**Task prompt**
Return only that part of the material below which starts with the line containing "then Some ([], drop (length p) s)" and goes on through the line containing "intros Hc. induction", restated exactly.

**Record extracts**

(** C3: the level in the result does not depend on the criteria (nor on
    the clock): two calls on the same record agree on it, or fail alike; it
    is the classification of the record's score; and both calls do return
    on a record whose name, subject and learning style can be turned into
    strings and whose score into a number, as it is for every valid record,
    and whose sequences are absent or hold text labels. *)
Theorem generateFeedback_ignores_criteria
    (now1 now2 : jstr) (sd : object) (criteria1 criteria2 : value) :
  performanceLevel <$> generateFeedback now1 sd criteria1
  = performanceLevel <$> generateFeedback now2 sd criteria2
  ∧ (∀ r, generateFeedback now1 sd criteria1 = Returns r →
          assessPerformance (get sd (lit "performance"))
          = Returns (performanceLevel r))
  ∧ (∀ ws ss,
       (∃ n, ToString (get sd (lit "name")) = Returns n) →
       (∃ s, ToString (get sd (lit "subject")) = Returns s) →
       (∃ score, ToNumber (get sd (lit "performance")) = Returns score) →
       labels (get sd (lit "weakAreas")) ws →
       labels (get sd (lit "strengths")) ss →
       (∃ style, ToString (get sd (lit "learningStyle")) = Returns style) →
       ∃ r1 r2, generateFeedback now1 sd criteria1 = Returns r1
                ∧ generateFeedback now2 sd criteria2 = Returns r2
                ∧ performanceLevel r1 = performanceLevel r2)
  ∧ (valid sd →
     (∃ n, ToString (get sd (lit "name")) = Returns n)
     ∧ (∃ s, ToString (get sd (lit "subject")) = Returns s)
     ∧ (∃ score, ToNumber (get sd (lit "performance")) = Returns score)).
Proof.
  split; [|split; [|split]].
  - unfold generateFeedback.
    destruct (assessPerformance _) as [level|]; [|done].
    cbn [mbind outcome_bind].
    destruct (bindings sd) as [data|]; [|done]. cbn [mbind outcome_bind].
    destruct (personalizeFeedback _ _); [|done]. cbn [mbind outcome_bind].
    destruct (generateDetailedRecommendations sd); [|done].
    cbn [mbind outcome_bind].
    by destruct (generateNextSteps _ _).
  - unfold generateFeedback. intros r.
    destruct (assessPerformance _) as [level|]; [|done].
    cbn [mbind outcome_bind].
    destruct (bindings sd) as [data|]; [|done]. cbn [mbind outcome_bind].
    destruct (personalizeFeedback _ _); [|done]. cbn [mbind outcome_bind].
    destruct (generateDetailedRecommendations sd); [|done].
    cbn [mbind outcome_bind].
    destruct (generateNextSteps _ _); [|done].
    cbn [mbind outcome_bind]. by intros [= <-].
  - intros ws ss (n & Hn) (s & Hsub) Hscore Hw Hs Hstyle.
    destruct (generateFeedback_returns now1 sd criteria1 ws ss n s
                Hn Hsub Hscore Hw Hs Hstyle)
      as (l1 & _ & r1 & E1 & _ & _ & H1 & L1 & _).
    destruct (generateFeedback_returns now2 sd criteria2 ws ss n s
                Hn Hsub Hscore Hw Hs Hstyle)
      as (l2 & _ & r2 & E2 & _ & _ & H2 & L2 & _).
    exists r1, r2. split; [done|]. split; [done|]. congruence.
  - intros (n & s & Hn & Hs & Hscore)%valid_conversions.
    rewrite Hn, Hs. split; [by eexists|]. split; [by eexists|]. done.
Qed.

(** C6, as amended: on a record whose weakAreas and strengths are
    absent or arrays of text labels, the areas slot holds the weak areas
    joined with ", " when that joined text is not empty, and "general
    concepts" when it is empty, which is the case of an absent or empty
    sequence.  The last three lines say what joining by ", " is. *)
Theorem areas_binding (sd : object) (ws ss : list jstr) :
  labels (get sd (lit "weakAreas")) ws →
  labels (get sd (lit "strengths")) ss →
  (∃ data,
    bindings sd = Returns data
    ∧ get data (lit "areas")
      = VStr (if bool_decide (join_with (lit ", ") ws = [])
              then lit "general concepts"
              else join_with (lit ", ") ws)
    ∧ (ws = [] → get data (lit "areas") = VStr (lit "general concepts")))
  ∧ join_with (lit ", ") [] = []
  ∧ (∀ a, join_with (lit ", ") [a] = a)
  ∧ (∀ a b l, join_with (lit ", ") (a :: b :: l)
              = a ++ lit ", " ++ join_with (lit ", ") (b :: l)).
Proof.
  intros Hw Hs. split; [|by repeat split].
  destruct (bindings_labels sd ws ss Hw Hs) as (recs & _ & Hb).
  eexists. split; [exact Hb|]. split; [done|].
  by intros ->.
Qed.

(** ** Occurrences and the first match *)

Lemma occurs_nil (s : jstr) : occurs [] s.
Proof. by exists [], s. Qed.

Lemma occurs_cons (p : jstr) (c : char) (s : jstr) :
  occurs p s → occurs p (c :: s).
Proof. intros (a & b & ->). by exists (c :: a), b. Qed.

Lemma occurs_app_l (p x y : jstr) : occurs p x → occurs p (x ++ y).
Proof.
  intros (a & b & ->). exists a, (b ++ y). by rewrite <- !app_assoc.
Qed.

Lemma occurs_app_r (p x y : jstr) : occurs p y → occurs p (x ++ y).
Proof.
  intros (a & b & ->). exists (x ++ a), b. by rewrite <- !app_assoc.
Qed.

Lemma occurs_cons_inv (p : jstr) (c : char) (s : jstr) :
  occurs p (c :: s) → p `prefix_of` (c :: s) ∨ occurs p s.
Proof.
  intros ([|d a] & b & E).
  - left. by exists b.
  - right. injection E as -> ->. by exists a, b.
Qed.

Lemma prefix_occurs (p s : jstr) : p `prefix_of` s → occurs p s.
Proof. intros (b & ->). by exists [], b. Qed.

Lemma split_first_unfold (p s : jstr) :
  split_first p s
  = if bool_decide (take (length p) s = p)
    then Some ([], drop (length p) s)
    else match s with
         | [] => None
         | c :: s' => (λ '(a, b), (c :: a, b)) <$> split_first p s'
         end.
Proof. by destruct s. Qed.

Lemma split_first_Some (p s a b : jstr) :
  split_first p s = Some (a, b) → s = a ++ p ++ b.
Proof.
  revert a b. induction s as [|c s IH]; intros a b; rewrite split_first_unfold.
  - case_bool_decide as E; [|done]. intros [= <- <-].
    pose proof (take_drop (length p) (@nil char)) as Htd.
    by rewrite E in Htd.
  - case_bool_decide as E.
    + intros [= <- <-].
      pose proof (take_drop (length p) (c :: s)) as Htd.
      by rewrite E in Htd.
    + destruct (split_first p s) as [[a' b']|]; [|done].
      intros [= <- <-]. by rewrite (IH a' b').
Qed.

Lemma occurs_split_first (p s : jstr) :
  occurs p s → is_Some (split_first p s).
Proof.
  intros (a & b & ->). induction a as [|c a IH]; rewrite split_first_unfold.
  - cbn [app]. rewrite bool_decide_eq_true_2; [done|].
    by rewrite take_app_length.
  - case_bool_decide; [done|]. cbn [app]. by destruct IH as [[] ->].
Qed.

Lemma split_first_None (p s : jstr) :
  split_first p s = None ↔ ¬ occurs p s.
Proof.
  split.
  - intros E [x Hx]%occurs_split_first. congruence.
  - intros Hn. destruct (split_first p s) as [[a b]|] eqn:E; [|done].
    destruct Hn. exists a, b. by apply split_first_Some.
Qed.

(** the first match of a pattern whose first character is not repeated in
    it is where the pattern stands, when it does not occur before *)
Lemma split_first_at (c : char) (k a b : jstr) :
  c ∉ k → ¬ occurs (c :: k) a →
  split_first (c :: k) (a ++ (c :: k) ++ b) = Some (a, b).
Proof.
  intros Hc. induction a as [|d a IH]; intros Ha.
  - change ([] ++ (c :: k) ++ b) with ((c :: k) ++ b).
    rewrite split_first_unfold.
    rewrite bool_decide_eq_true_2 by (by rewrite take_app_length).
    by rewrite drop_app_length.
  - change ((d :: a) ++ (c :: k) ++ b) with (d :: (a ++ (c :: k) ++ b)).
    rewrite split_first_unfold, bool_decide_eq_false_2.
    + rewrite IH; [done|]. intros Ho. by apply Ha, occurs_cons.
    + intros E.
      pose proof (take_drop (length (c :: k)) (d :: (a ++ (c :: k) ++ b)))
        as E'.
      rewrite E in E'.
      change (d :: (a ++ (c :: k) ++ b)) with ((d :: a) ++ (c :: k) ++ b)
        in E'.
      apply app_eq_inv in E' as [(k' & E1 & E2)|(k' & E1 & E2)].
      * destruct k' as [|c' k'].
        -- rewrite app_nil_r in E1. apply Ha. rewrite E1. exists [], [].
           by rewrite app_nil_r.
        -- injection E1 as -> E1. cbn [app] in E2. injection E2 as <- E2.
           apply Hc. rewrite E1. apply elem_of_app. right. by left.
      * apply Ha. rewrite E1. by exists [], k'.
Qed.

Lemma replace_at (s : jstr) (c : char) (k a b r : jstr) :
  s = a ++ (c :: k) ++ b → c ∉ k → ¬ occurs (c :: k) a →
  replace s (c :: k) r = a ++ GetSubstitution (c :: k) a b r ++ b.
Proof. intros -> Hc Ha. unfold replace. by rewrite split_first_at. Qed.

Lemma replace_absent (s p r : jstr) : ¬ occurs p s → replace s p r = s.
Proof. intros Hs%split_first_None. unfold replace. by rewrite Hs. Qed.

(** ** Texts put together around characters foreign to a pattern *)

Lemma free_sep (p x : jstr) (c : char) (y : jstr) :
  c ∉ p → ¬ occurs p x → ¬ occurs p y → ¬ occurs p (x ++ c :: y).
Proof.
  intros Hc Hx Hy (a & b & E).
  apply app_eq_inv in E as [(k & E1 & E2)|(k & E1 & E2)].
  - symmetry in E2.
    apply app_eq_inv in E2 as [(k' & E3 & E4)|(k' & E3 & E4)].
    + apply Hx. rewrite E1, E3. by exists a, k'.
    + destruct k' as [|c' k'].
      * apply Hx. rewrite E1, E3, app_nil_r. exists a, [].
        by rewrite app_nil_r.
      * injection E4 as -> _. apply Hc. rewrite E3. apply elem_of_app.
        right. by left.
  - destruct k as [|c' k].
    + cbn [app] in E2. destruct p as [|c' p].
      * apply Hy, occurs_nil.
      * injection E2 as -> _. apply Hc. by left.
    + injection E2 as _ ->. apply Hy. by exists k, b.
Qed.

Lemma static_ok_spec (p y : jstr) :
  static_ok p y = true →
  ¬ occurs p y
  ∧ (∃ c y', y = c :: y' ∧ c ∉ p)
  ∧ (∃ y' c, y = y' ++ [c] ∧ c ∉ p).
Proof.
  unfold static_ok. intros [[H1 H2]%andb_true_iff H3]%andb_true_iff.
  split; [|split].
  - apply split_first_None. by destruct (split_first p y).
  - destruct y as [|c y']; [done|]. exists c, y'. split; [done|].
    by apply bool_decide_eq_true in H1.
  - destruct (last y) as [c|] eqn:E; [|done].
    apply last_Some in E as [y' ->]. exists y', c. split; [done|].
    by apply bool_decide_eq_true in H2.
Qed.

Lemma free_nil (p y : jstr) : static_ok p y = true → ¬ occurs p [].
Proof.
  intros (Hy & _)%static_ok_spec (a & b & E).
  symmetry in E. apply app_eq_nil in E as [_ [-> _]%app_eq_nil].
  apply Hy, occurs_nil.
Qed.

Lemma free_static (p x y z : jstr) :
  static_ok p y = true → ¬ occurs p x → ¬ occurs p z →
  ¬ occurs p (x ++ y ++ z).
Proof.
  intros (Hy & (c & y1 & E1 & Hc) & (y2 & c' & E2 & Hc'))%static_ok_spec
         Hx Hz.
  assert (¬ occurs p (y ++ z)) as Hyz.
  { rewrite E2, <- app_assoc. apply free_sep; [done| |done].
    intros Ho. apply Hy. rewrite E2. by apply occurs_app_l. }
  rewrite E1 in Hyz |- *. cbn [app] in *. apply free_sep; [done|done|].
  intros Ho. by apply Hyz, occurs_cons.
Qed.

Lemma free_static_l (p y z : jstr) :
  static_ok p y = true → ¬ occurs p z → ¬ occurs p (y ++ z).
Proof.
  intros Hy Hz. apply (free_static p [] y z); [done| |done].
  by eapply free_nil.
Qed.

Lemma free_static_r (p x y : jstr) :
  static_ok p y = true → ¬ occurs p x → ¬ occurs p (x ++ y).
Proof.
  intros Hy Hx. rewrite <- (app_nil_r y). apply free_static; [done|done|].
  by eapply free_nil.
Qed.

Lemma quiet_spec (P : list jstr) (y p : jstr) :
  quiet P y = true → p ∈ P → static_ok p y = true.
Proof.
  unfold quiet. rewrite forallb_forall. intros Hq Hp. apply Hq.
  by apply list_elem_of_In.
Qed.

**Solution to the exercise**
    then Some ([], drop (length p) s)
    else match s with
         | [] => None
         | c :: s' => (λ '(a, b), (c :: a, b)) <$> split_first p s'
         end.
Proof. by destruct s. Qed.

Lemma split_first_Some (p s a b : jstr) :
  split_first p s = Some (a, b) → s = a ++ p ++ b.
Proof.
  revert a b. induction s as [|c s IH]; intros a b; rewrite split_first_unfold.
  - case_bool_decide as E; [|done]. intros [= <- <-].
    pose proof (take_drop (length p) (@nil char)) as Htd.
    by rewrite E in Htd.
  - case_bool_decide as E.
    + intros [= <- <-].
      pose proof (take_drop (length p) (c :: s)) as Htd.
      by rewrite E in Htd.
    + destruct (split_first p s) as [[a' b']|]; [|done].
      intros [= <- <-]. by rewrite (IH a' b').
Qed.

Lemma occurs_split_first (p s : jstr) :
  occurs p s → is_Some (split_first p s).
Proof.
  intros (a & b & ->). induction a as [|c a IH]; rewrite split_first_unfold.
  - cbn [app]. rewrite bool_decide_eq_true_2; [done|].
    by rewrite take_app_length.
  - case_bool_decide; [done|]. cbn [app]. by destruct IH as [[] ->].
Qed.

Lemma split_first_None (p s : jstr) :
  split_first p s = None ↔ ¬ occurs p s.
Proof.
  split.
  - intros E [x Hx]%occurs_split_first. congruence.
  - intros Hn. destruct (split_first p s) as [[a b]|] eqn:E; [|done].
    destruct Hn. exists a, b. by apply split_first_Some.
Qed.

(** the first match of a pattern whose first character is not repeated in
    it is where the pattern stands, when it does not occur before *)
Lemma split_first_at (c : char) (k a b : jstr) :
  c ∉ k → ¬ occurs (c :: k) a →
  split_first (c :: k) (a ++ (c :: k) ++ b) = Some (a, b).
Proof.
  intros Hc. induction a as [|d a IH]; intros Ha.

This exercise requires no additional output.